Der Hype rund um das mobile Bezahlen mit Smartphone und Co. setzt laut Studie viele Unternehmen in Deutschland unter Druck. „Alle Marktteilnehmer sind überzeugt davon, dass Mobile Payment ein stark wachsender Markt ist“, sagt Frank Schipplick, Finanzexperte bei Steria Mummert Consulting. Doch damit hört die Klarheit schon auf. „Niemand hat eine klare Vorstellung davon, welche Lösung in der Praxis die richtige ist und wie die beste mobile Strategie für das eigene Unternehmen aussieht“, erklärt Schipplick.

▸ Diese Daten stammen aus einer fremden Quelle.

(** * The Actions & Events screen  (src/app/(tabs)/index.tsx)

    A shallow embedding of the [HomeScreen] component: the fetch effect
    [fetchData], the per-row transform and card [renderEventCard], and the
    render function of the screen, over the JSON values the table API returns.

    JavaScript values are the values [JSON.parse] produces (the response body
    is typed [any] in the source), plus [undefined] for absent properties.
    What the engine leaves to the implementation (IEEE numbers and their
    printing, [Date.parse] on free-form strings, the locale-dependent
    formatters) is the interface [Host]; [refHost] at the end of the
    definitions is one such host (integers, ISO-8601 instants, en-US in UTC). *)

From Stdlib Require Import String Ascii List ZArith Bool Lia DecimalString.
Import ListNotations.
Local Open Scope string_scope.

(** ** Host interface *)

(** [Intl.DateTimeFormatOptions], the fields this screen sets. *)
Record DateTimeFormatOptions : Type := {
  year : option string;
  month : option string;
  day : option string;
  hour : option string;
  minute : option string;
  hour12 : option bool
}.

(** Time values are milliseconds since the epoch; [None] stands for NaN. *)
Class Host : Type := {
  number : Type;
  (* ToBoolean on a number: false exactly on +0, -0 and NaN *)
  Number_truthy : number -> bool;
  Number_isFinite : number -> bool;
  (* Number::toString, radix 10 *)
  Number_toString : number -> string;
  (* n > 0 *)
  Number_gt0 : number -> bool;
  StringToNumber : string -> number;
  (* the time value of [new Date(n)] *)
  TimeClip : number -> option Z;
  Date_parse : string -> option Z;
  (* Date.prototype.toLocaleDateString(undefined, options) *)
  toLocaleDateString : Z -> DateTimeFormatOptions -> string;
  (* Date.prototype.toLocaleTimeString(undefined, options) *)
  toLocaleTimeString : Z -> DateTimeFormatOptions -> string
}.
(** X21.  A new version that [persist_changes] saves without error is
    stored under the versioned object that was passed in, or else reached
    from the version, and under the mnemonic that was passed in, or else
    the one it had; the transient attributes are not stored. *)
Theorem persist_changes_stores_identity (obj : SourceVersion)
    (kw : ConceptContainerVersionModel.kwargs) (w w' : world) (vo : Source) :
  match ConceptContainerVersionModel.kw_versioned_object kw with
  | Given o => o
  | Absent => ConceptContainerVersionModel.versioned_object obj w
  end = Some vo →
  ConceptContainerVersionModel.persist_changes obj kw w = (Returned ∅, w') →
  id obj = None →
  ∃ r, last (db_versions w') = Some r
       ∧ is_Some (id r)
       ∧ versioned_object_id r = src_id vo
       ∧ mnemonic r
         = match ConceptContainerVersionModel.kw_mnemonic kw with
           | Given m => m
           | Absent => mnemonic obj
           end
       ∧ _previous_version_mnemonic r = None
       ∧ _parent_version_mnemonic r = None
       ∧ _was_released r = None.
Proof.
  unfold ConceptContainerVersionModel.persist_changes.
  intros Hvo Hrun Hid. rewrite Hvo in Hrun.
  destruct (bool_decide _ && bool_decide _); [by simplify_eq|].
  destruct (ConceptContainerVersionModel.resolve_previous_version _ _ _ _)
    as [e1 obj1] eqn:Hprev.
  destruct (ConceptContainerVersionModel.resolve_parent_version _ _ _ _)
    as [e2 obj2] eqn:Hpar.
  pose proof (resolve_previous_version_keeps _ _ _ _ _ _ Hprev)
    as (Hid1 & _ & _ & Hm1).
  pose proof (resolve_parent_version_keeps _ _ _ _ _ _ Hpar)
    as (Hid2 & _ & _ & Hm2).
  apply resolve_previous_version_flags in Hprev as (_ & _ & Hv1 & _).
  apply resolve_parent_version_flags in Hpar as (_ & _ & Hv2).
  simpl in *.
  destruct (decide (e2 ≠ ∅)); [by simplify_eq|].
  assert (∃ obj3 pr,
            ConceptContainerVersionModel.persist_changes_try e2 pr
              (del_was_released obj3) w = (Returned ∅, w')
            ∧ obj3 = set_concepts (concepts obj3) obj2)
    as (obj3 & pr & Htry & Hobj3).
  { destruct (if ConceptContainerVersionModel.kw_seed_concepts kw
              then SourceVersion.seed_concepts (db_versions w) obj2
              else Ok obj2) as [obj3|] eqn:Hseeded; [|done].
    assert (obj3 = set_concepts (concepts obj3) obj2) as Hobj3.
    { destruct (ConceptContainerVersionModel.kw_seed_concepts kw).
      - by apply seed_concepts_spec in Hseeded as [? _].
      - injection Hseeded as ->. by destruct obj3. }
    repeat case_match; simplify_eq; eauto. }
  apply persist_changes_try_last in Htry as (t & i & Hlast);
    [|rewrite Hobj3; simpl; congruence].
  eexists. split; [exact Hlast|]. rewrite Hobj3. simpl.
  split_and!; [by eexists|congruence|congruence|done..].
Qed.

Lemma persist_changes_stores_identity_witness :
  ∃ r, last
         (db_versions
            (snd (ConceptContainerVersionModel.persist_changes draft_v2
                    seeding_kwargs (world1 [])))) = Some r
       ∧ is_Some (id r)
       ∧ versioned_object_id r = src_id source1
       ∧ mnemonic r
         = match ConceptContainerVersionModel.kw_mnemonic seeding_kwargs with
           | Given m => m
           | Absent => mnemonic draft_v2
           end
       ∧ _previous_version_mnemonic r = None
       ∧ _parent_version_mnemonic r = None
       ∧ _was_released r = None.
Proof.
  apply (persist_changes_stores_identity draft_v2 seeding_kwargs (world1 [])).
  - reflexivity.
  - vm_compute. reflexivity.
  - reflexivity.
Defined.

Aus dieser Not heraus versuchen sich viele Firmen an eigenen Insellösungen. Wie eben auch Edeka, Barcoo, Sqwallet oder auch Netto. Der Lebensmitteldiscounter hat ebenfalls eine eigene App zum mobilen Bezahlen entwickelt. Diese Insellösung funktioniert jedoch nur in den eigenen Märkten.

Langfristig kann das kein Weg sein. Geht dies so weiter haben die Deutschen so viele Apps auf ihrem Smartphone wie Kundenkarten im Portemonnaie. Denn der durchschnittliche Deutsche deckt seinen täglichen Bedarf in mehr als neun Einkaufsstätten ein. „Aus Sicht der Verbraucher ist das Angebot an Mobile-Payment-Lösungen derzeit zu undurchsichtig.

Viele mobile Bezahllösungen sind nicht attraktiv und haben eine geringe Akzeptanz“, sagt Schipplick. Eine „historische" Analogie sind Kundenkarten. Nach einem anfänglich großen Interesse sank später die Akzeptanz vieler individueller und kleiner Lösungen. „Es folgte eine Konsolidierung, bei der sich einige große Anbieter mit vielen Akzeptanzstellen wie beispielsweise Payback durchsetzten“, sagt Frank Schipplick von Steria Mummert Consulting.

„Ein wichtiger Erfolgsfaktor für eine größere Verbreitung von Mobile Payment ist die Bereitschaft der Marktteilnehmer zur Standardisierung. Handelsfirmen, Banken, Zahlungsdienstleister und Mobilfunkanbieter müssen geeignete Partnerschaften prüfen, um sich bei einer möglichen Konsolidierung richtig im Markt positionieren zu können“, rät Mobile-Payment-Experte Schipplick.